> **TASK PROMPT**
The answer must be a single number: how many lines in this listing hold the word "with".

> **INPUT**

================================

(* ===== verification/GoText.v ===== *)
(** * Text checks, times and error chains of the Go standard library

    What the agent-facing packages use of [strings], [regexp], [time] and
    [errors] beyond GoLib.v: [strings.TrimSpace] on UTF-8 bytes, anchored
    byte-class patterns, [time.Time] as nanoseconds since the Unix epoch, and
    the error trees that [errors.Is] and [errors.As] walk. *)

From S2P Require Import Prelude GoLib.
#[local] Open Scope N_scope.

(** ** Byte classes *)

(** Every byte of [s] satisfies [p]. *)
Fixpoint all_bytes (p : N -> bool) (s : string) : bool :=
  match s with
  | EmptyString => true
  | String c s => p (byte_of c) && all_bytes p s
  end.

(** [strings.IndexByte(s, b) >= 0] *)
Definition ContainsByte (s : string) (b : N) : bool := negb (all_bytes (fun c => negb (c =? b)) s).

Definition is_digit (b : N) : bool := (48 <=? b) && (b <=? 57).
Definition is_upper (b : N) : bool := (65 <=? b) && (b <=? 90).
Definition is_lower (b : N) : bool := (97 <=? b) && (b <=? 122).
Definition is_alnum (b : N) : bool := is_digit b || is_upper b || is_lower b.
Definition is_lower_hex (b : N) : bool := is_digit b || ((97 <=? b) && (b <=? 102)).

(** [^<prefix>[0-9a-f]{64}$] *)
Definition hex64_pattern (prefix s : string) : bool :=
  HasPrefix s prefix && (slen s =? slen prefix + 64)
  && all_bytes is_lower_hex (skip (String.length prefix) s).

(** ** [strings.TrimSpace] *)

Definition bytes (l : list N) : string :=
  foldr (fun n s => String (of_byte n) s) EmptyString l.

(** The UTF-8 encodings of the runes for which [unicode.IsSpace] holds. *)
Definition space_encodings : list string :=
  [bytes [9]; bytes [10]; bytes [11]; bytes [12]; bytes [13]; bytes [32];
   bytes [194; 133]; bytes [194; 160]; bytes [225; 154; 128];
   bytes [226; 128; 128]; bytes [226; 128; 129]; bytes [226; 128; 130]; bytes [226; 128; 131];
   bytes [226; 128; 132]; bytes [226; 128; 133]; bytes [226; 128; 134]; bytes [226; 128; 135];
   bytes [226; 128; 136]; bytes [226; 128; 137]; bytes [226; 128; 138]; bytes [226; 128; 168];
   bytes [226; 128; 169]; bytes [226; 128; 175]; bytes [226; 129; 159]; bytes [227; 128; 128]].

Fixpoint str_rev_app (s acc : string) : string :=
  match s with
  | EmptyString => acc
  | String c s => str_rev_app s (String c acc)
  end.
Definition str_rev (s : string) : string := str_rev_app s EmptyString.

(** Drop leading runs of the given encodings; each round shortens the string,
    so its length is fuel enough. *)
Fixpoint trim_left (encodings : list string) (fuel : nat) (s : string) : string :=
  match fuel with
  | O => s
  | S fuel =>
      match List.find (HasPrefix s) encodings with
      | Some p => trim_left encodings fuel (skip (String.length p) s)
      | None => s
      end
  end.

(** A rune is trimmed on the right exactly when the string ends in its
    encoding: no encoding of a space is a proper suffix of another rune's. *)
Definition TrimSpace (s : string) : string :=
  let l := trim_left space_encodings (String.length s) s in
  str_rev (trim_left (str_rev <$> space_encodings) (String.length l) (str_rev l)).

(** ** [time.Time]: nanoseconds since the Unix epoch *)
Definition Unix (t : Z) : Z := (t / 1000000000)%Z.
Definition UnixMilli (t : Z) : Z := (t / 1000000)%Z.
Definition time_Add (t d : Z) : Z := (t + d)%Z.

(** [uint64(t.Unix())] *)
Definition unix_u64 (t : Z) : N := Z.to_N (Unix t mod 18446744073709551616)%Z.

(** [Time.IsZero]: January 1, year 1. *)
Definition IsZero (t : Z) : bool := (t =? -62135596800000000000)%Z.

Definition Second : Z := 1000000000.
Definition Minute : Z := 60000000000.
Definition Hour : Z := 3600000000000.

(** ** Guards on signed integers *)
Ltac zprop_step :=
  match goal with
  | H : (_ <? _)%Z = true |- _ => apply Z.ltb_lt in H
  | H : (_ <? _)%Z = false |- _ => apply Z.ltb_ge in H
  | H : (_ <=? _)%Z = true |- _ => apply Z.leb_le in H
  | H : (_ <=? _)%Z = false |- _ => apply Z.leb_gt in H
  | H : (_ =? _)%Z = true |- _ => apply Z.eqb_eq in H
  | H : (_ =? _)%Z = false |- _ => apply Z.eqb_neq in H
  end.
Ltac zprop := repeat (bprop_step || zprop_step).

(** ** Lemmas *)

Lemma all_bytes_impl (p q : N -> bool) s :
  (forall b, p b = true -> q b = true) -> all_bytes p s = true -> all_bytes q s = true.
Proof.
  intros Hpq. induction s as [|c s IH]; simpl; [done|].
  rewrite !andb_true_iff. naive_solver.
Qed.

Lemma all_bytes_app p a b : all_bytes p (a +:+ b) = all_bytes p a && all_bytes p b.
Proof.
  induction a as [|c a IH]; [done|]. rewrite append_cons. simpl. rewrite IH. by rewrite andb_assoc.
Qed.

Lemma skip_app p s : skip (String.length p) (p +:+ s) = s.
Proof. induction p as [|c p IH]; [by destruct s|]. apply IH. Qed.

(** The lower-case hex of 32 bytes matches [{64}] lower-case hex digits. *)
Lemma all_bytes_hex d : all_bytes is_lower_hex (hex_EncodeToString d) = true.
Proof.
  assert (forall n, n < 16 -> is_lower_hex (byte_of (hex_digit n)) = true) as Hd.
  { intros n Hn. by apply (below_forall 16 (fun n => is_lower_hex (byte_of (hex_digit n))) eq_refl). }
  induction d as [|c d IH]; simpl; [done|]. by rewrite !Hd, IH by auto with openfox.
Qed.

Lemma hex64_pattern_encode prefix d :
  slen d = 32 -> hex64_pattern prefix (prefix +:+ hex_EncodeToString d) = true.
Proof.
  intros Hd. unfold hex64_pattern. rewrite HasPrefix_app, skip_app, all_bytes_hex, slen_app.
  unfold slen in *. rewrite length_hex. rewrite !andb_true_r. simpl.
  apply N.eqb_eq. lia.
Qed.

(** A pattern's match is made of the prefix's bytes and hex digits. *)
Lemma hex64_pattern_bytes p prefix s :
  all_bytes p prefix = true -> (forall b, is_lower_hex b = true -> p b = true) ->
  hex64_pattern prefix s = true -> all_bytes p s = true.
Proof.
  intros Hp Hh H. unfold hex64_pattern in H. bprop.
  rewrite (HasPrefix_skip s prefix) by done. rewrite all_bytes_app, Hp. simpl.
  by eapply all_bytes_impl.
Qed.

(** ** Fields joined by a separator byte no field contains *)

Definition sep (b : N) : string := String (of_byte b) EmptyString.

Lemma sep_split b a a' r r' :
  b < 256 ->
  ContainsByte a b = false -> ContainsByte a' b = false ->
  a +:+ sep b +:+ r = a' +:+ sep b +:+ r' -> a = a' /\ r = r'.
Proof.
  intros Hb. unfold ContainsByte. rewrite !negb_false_iff. revert a'.
  induction a as [|c a IH]; intros [|c' a']; cbn [all_bytes]; intros Ha Ha' E.
  - split; [done|]. by injection E.
  - injection E as Ec _. bprop. rewrite <-Ec in *. exfalso.
    rewrite byte_of_of in * by done. by bprop.
  - injection E as Ec _. bprop. rewrite Ec in *. exfalso.
    rewrite byte_of_of in * by done. by bprop.
  - rewrite !append_cons in E. injection E as -> E. bprop.
    destruct (IH a') as [-> ->]; done.
Qed.

(** A byte class that leaves out [b] excludes it. *)
Lemma all_bytes_ContainsByte p s b :
  p b = false -> all_bytes p s = true -> ContainsByte s b = false.
Proof.
  intros Hb H. unfold ContainsByte. apply negb_false_iff. eapply all_bytes_impl; [|exact H].
  intros c Hc. apply negb_true_iff, N.eqb_neq. intros ->. congruence.
Qed.

(** ** Trimming *)

Lemma trim_left_fixed encodings fuel s :
  forallb (fun p => negb (HasPrefix s p)) encodings = true -> trim_left encodings fuel s = s.
Proof.
  intros H. destruct fuel as [|fuel]; [done|]. simpl.
  destruct (List.find (HasPrefix s) encodings) as [p|] eqn:E; [|done].
  apply List.find_some in E as [Hin Hp]. rewrite forallb_forall in H.
  specialize (H p Hin). by rewrite Hp in H.
Qed.

Lemma length_skip n s : String.length (skip n s) = (String.length s - n)%nat.
Proof. revert s. induction n as [|n IH]; intros [|c s]; simpl; auto. Qed.

Lemma HasPrefix_length s p : HasPrefix s p = true -> (String.length p <= String.length s)%nat.
Proof.
  unfold HasPrefix. revert s. induction p as [|c p IH]; intros [|c' s]; simpl; try done; try lia.
  destruct (ascii_dec c c'); [|done]. intros H. specialize (IH s H). lia.
Qed.

Lemma trim_left_length encodings fuel s :
  (String.length (trim_left encodings fuel s) <= String.length s)%nat.
Proof.
  revert s. induction fuel as [|fuel IH]; intros s; simpl; [done|].
  destruct (List.find _ _) as [p|]; [|done].
  etrans; [apply IH|]. rewrite length_skip. lia.
Qed.

(** Nothing is trimmed on the left exactly when no encoding leads. *)
Lemma trim_left_id encodings s :
  Forall (fun p => p <> ""%string) encodings ->
  trim_left encodings (String.length s) s = s <->
  forallb (fun p => negb (HasPrefix s p)) encodings = true.
Proof.
  intros Hne. split; [|apply trim_left_fixed]. intros H.
  apply forallb_forall. intros p Hin. apply negb_true_iff, not_true_iff_false. intros Hp.
  assert (Hp0 : p <> ""%string) by (rewrite Forall_forall in Hne; apply Hne; by apply list_elem_of_In).
  destruct s as [|c s]; [by destruct p|]. cbn [String.length trim_left] in H.
  destruct (List.find (HasPrefix (String c s)) encodings) as [q|] eqn:E.
  - apply List.find_some in E as [Hq _].
    assert (Hq0 : q <> ""%string) by (rewrite Forall_forall in Hne; apply Hne; by apply list_elem_of_In).
    pose proof (trim_left_length encodings (String.length s) (skip (String.length q) (String c s))) as Hl.
    rewrite H, length_skip in Hl. destruct q; [done|]. simpl in Hl. lia.
  - eapply List.find_none in E; [|exact Hin]. congruence.
Qed.

Lemma str_rev_app_spec s acc : str_rev_app s acc = str_rev s +:+ acc.
Proof.
  unfold str_rev. revert acc. induction s as [|c s IH]; intros acc; [done|].
  cbn [str_rev_app]. rewrite IH, (IH (String c "")). rewrite append_assoc. done.
Qed.

Lemma str_rev_cons c s : str_rev (String c s) = str_rev s +:+ String c "".
Proof. unfold str_rev at 1. cbn [str_rev_app]. by rewrite str_rev_app_spec. Qed.

Lemma append_empty_r s : s +:+ "" = s.
Proof. induction s as [|c s IH]; [done|]. by rewrite append_cons, IH. Qed.

Lemma str_rev_append a b : str_rev (a +:+ b) = str_rev b +:+ str_rev a.
Proof.
  induction a as [|c a IH]; [by rewrite append_nil, append_empty_r|].
  rewrite append_cons, !str_rev_cons, IH. by rewrite append_assoc.
Qed.

Lemma str_rev_involutive s : str_rev (str_rev s) = s.
Proof. induction s as [|c s IH]; [done|]. rewrite str_rev_cons, str_rev_append, IH. done. Qed.

Lemma length_str_rev s : String.length (str_rev s) = String.length s.
Proof.
  induction s as [|c s IH]; [done|]. rewrite str_rev_cons.
  pose proof (slen_app (str_rev s) (String c "")) as H. unfold slen in H. simpl in *. lia.
Qed.

(** A string is its own trimming exactly when it neither begins nor ends with
    the encoding of a space. *)
Definition trimmed (s : string) : bool :=
  forallb (fun p => negb (HasPrefix s p)) space_encodings
  && forallb (fun p => negb (HasPrefix (str_rev s) p)) (str_rev <$> space_encodings).

Lemma space_encodings_nonempty : Forall (fun p => p <> ""%string) space_encodings.
Proof. unfold space_encodings. repeat constructor; done. Qed.

Lemma rev_space_encodings_nonempty : Forall (fun p => p <> ""%string) (str_rev <$> space_encodings).
Proof. unfold space_encodings. cbn. repeat constructor; done. Qed.

Lemma TrimSpace_id s : TrimSpace s = s <-> trimmed s = true.
Proof.
  unfold TrimSpace, trimmed. rewrite andb_true_iff.
  rewrite <-(trim_left_id _ s space_encodings_nonempty).
  rewrite <-(trim_left_id _ (str_rev s) rev_space_encodings_nonempty).
  set (l := trim_left space_encodings (String.length s) s).
  rewrite length_str_rev. split.
  - intros H.
    assert (l = s) as Hl; [|rewrite Hl in *; split; [done|]].
    + pose proof (trim_left_length space_encodings (String.length s) s) as H1. fold l in H1.
      pose proof (trim_left_length (str_rev <$> space_encodings) (String.length l) (str_rev l)) as H2.
      rewrite <-(length_str_rev (trim_left _ _ _)), H, length_str_rev in H2.
      assert (String.length l = String.length s) as Hlen by lia.
      subst l. clear -Hlen. revert Hlen. generalize (String.length s) at 1 3 as fuel.
      intros [|fuel] Hlen; [done|]. cbn [trim_left] in *.
      destruct (List.find _ _) as [p|] eqn:E; [|done].
      apply List.find_some in E as [Hin Hp].
      pose proof (trim_left_length space_encodings fuel (skip (String.length p) s)) as Hl.
      rewrite length_skip in Hl. apply HasPrefix_length in Hp.
      assert (p <> ""%string) as Hp0.
      { pose proof space_encodings_nonempty as Hf. rewrite Forall_forall in Hf.
        apply Hf. by apply list_elem_of_In. }
      destruct p; [done|]. simpl in *. lia.
    + apply (f_equal str_rev) in H. by rewrite str_rev_involutive in H.
  - intros [-> H]. rewrite H. apply str_rev_involutive.
Qed.

(** Text whose bytes all lie in a class that begins no space is trimmed. *)
Definition starts_outside (q : N -> bool) (p : string) : bool :=
  match p with EmptyString => false | String c _ => negb (q (byte_of c)) end.

Lemma no_prefix_outside q encodings s :
  forallb (starts_outside q) encodings = true -> all_bytes q s = true ->
  forallb (fun p => negb (HasPrefix s p)) encodings = true.
Proof.
  rewrite !forallb_forall. intros He Hs p Hp. specialize (He p Hp).
  destruct p as [|c p]; [done|]. cbn in He. apply negb_true_iff in He. apply negb_true_iff.
  destruct s as [|c' s]; [done|]. cbn in Hs. bprop. unfold HasPrefix. cbn. destruct (ascii_dec c c') as [->|]; congruence.
Qed.

Lemma all_bytes_str_rev q s : all_bytes q (str_rev s) = all_bytes q s.
Proof.
  induction s as [|c s IH]; [done|]. rewrite str_rev_cons, all_bytes_app, IH. cbn. rewrite andb_true_r. apply andb_comm.
Qed.

Lemma TrimSpace_bytes q s :
  forallb (starts_outside q) space_encodings = true ->
  forallb (starts_outside q) (str_rev <$> space_encodings) = true -> all_bytes q s = true -> TrimSpace s = s.
Proof.
  intros H1 H2 Hs. apply TrimSpace_id. unfold trimmed.
  rewrite (no_prefix_outside q), (no_prefix_outside q) by (done || by rewrite all_bytes_str_rev). done.
Qed.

================================

> **TASK RESULT**
8